Stendhal

Vie de Henry Brulard, chapitre 1 (extraits)


La Vie de Henry Brulard fut écrite du 23 novembre 1835 au 17 mars 1836, sans idée ou intention de publication du vivant de l'auteur, et selon une méthode, ou une allure, très libre, dont les extraits ci-dessous donneront une idée. Le premier chapitre (le manuscrit, abandonné en mars 1836, en comporte 45) tient lieu de préambule. Stendhal s'y représente, au matin du 16 octobre 1832, rêvant devant le panorama de Rome vu du haut du Janicule, et rêvant aussi, la cinquantaine approchant, au panorama de sa vie...
Mais ce n'était pas son premier essai d'écriture autobiographique...
Vous pouvez consulter sur Internet les manuscrits de cette oeuvre, voir les dessins de Stendhal...

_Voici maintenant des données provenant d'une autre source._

(** The increments that hit a counter are the label pairs the
    specification counts for it. *)
Lemma hits_contributions (mol : MakeCats.Mol) (key : string) (bucket : nat) :
  Spec.hits (Spec.events mol) key bucket = Spec.contributions mol key bucket.
Proof.
  unfold Spec.hits, Spec.contributions, Spec.events, Spec.label_pairs. f_equal.
  rewrite combinations2_atom_pairs.
  apply filter_flat_map_length. intros p _. cbv zeta.
  rewrite (filter_map_length _ (pair p)). cbn [fst snd].
  destruct (MakeCats.GetDistanceMatrix mol (fst p) (snd p) <? 11)%Z.
  - rewrite filter_map_length. cbn [fst snd].
    apply filter_length_ext. intros [x y]. cbn [fst snd andb].
    apply andb_comm.
  - cbn [filter length andb]. symmetry.
    rewrite filter_none; [reflexivity|].
    intros a _. reflexivity.
Qed.

(** No label pair counts when every atom pair is out of range or has an
    unlabelled end. *)
Lemma contributions_none (mol : MakeCats.Mol) (key : string) (bucket : nat) :
  (forall i j : nat, (i < j < MakeCats.GetNumAtoms mol)%nat ->
     (11 <= MakeCats.GetDistanceMatrix mol i j)%Z
     \/ MakeCats.labels mol i = [] \/ MakeCats.labels mol j = []) ->
  Spec.contributions mol key bucket = 0%Z.
Proof.
  intro H. unfold Spec.contributions.
  rewrite filter_none; [reflexivity|].
  intros [p [x y]] Hc. unfold Spec.label_pairs in Hc.
  apply in_flat_map in Hc. destruct Hc as (q & Hq & Hc).
  apply in_map_iff in Hc. destruct Hc as (xy & E & Hxy).
  inversion E; subst q xy. clear E.
  apply in_prod_iff in Hxy. destruct Hxy as [Hx Hy].
  cbn [fst snd].
  destruct (H (fst p) (snd p) (atom_pairs_In _ _ Hq)) as [Hd|[He|He]].
  - destruct (Z.ltb_spec (MakeCats.GetDistanceMatrix mol (fst p) (snd p)) 11);
      [lia | reflexivity].
  - rewrite He in Hx. contradiction.
  - rewrite He in Hy. contradiction.
Qed.

(** *** The labels an atom carries *)

Lemma atomTypes_NoDup : NoDup MakeCats.atomTypes.
Proof.
  unfold MakeCats.atomTypes. repeat constructor; simpl; intuition discriminate.
Qed.

(** The labels [addBond] reads off an atom are the labels the atom
    carries, each once. *)
Lemma labels_carried (mol : MakeCats.Mol) (atom : nat) :
  NoDup (MakeCats.GetPropsAsDict mol atom) ->
  Permutation (MakeCats.labels mol atom) (Spec.carried mol atom).
Proof.
  intro H. apply NoDup_Permutation.
  - apply NoDup_filter. exact H.
  - apply NoDup_filter. exact atomTypes_NoDup.
  - intro x. unfold MakeCats.labels, Spec.carried. rewrite !filter_In.
    rewrite !existsb_exists. split.
    + intros [Hx (y & Hy & E)]. apply String.eqb_eq in E. subst y.
      split; [exact Hy|]. exists x. split; [exact Hx | apply String.eqb_refl].
    + intros [Hx (y & Hy & E)]. apply String.eqb_eq in E. subst y.
      split; [exact Hy|]. exists x. split; [exact Hx | apply String.eqb_refl].
Qed.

Je me suis assis sur les marches de San Pietro et là j’ai rêvé une heure ou deux à cette idée : Je vais avoir cinquante ans, il serait bien temps de me connaître. Qu’ai-je été, que suis-je, en vérité je serais bien embarrassé de le dire.

Je passe pour un homme de beaucoup d’esprit et fort insensible, roué même, et je vois que j’ai été constamment occupé par des amours malheureuses. J’ai aimé éperdument Madame Kubly, Mlle de Griesheim, Mme de Dipholtz, Métilde, et je ne les ai point eues, et plusieurs de ces amours ont duré trois ou quatre ans. Métilde a occupé absolument ma vie de 1818 à 1824. Et je ne suis pas encore guéri, ai-je ajouté, après avoir rêvé à elle seule pendant un gros quart d’heure peut-être. M’aimait-elle ?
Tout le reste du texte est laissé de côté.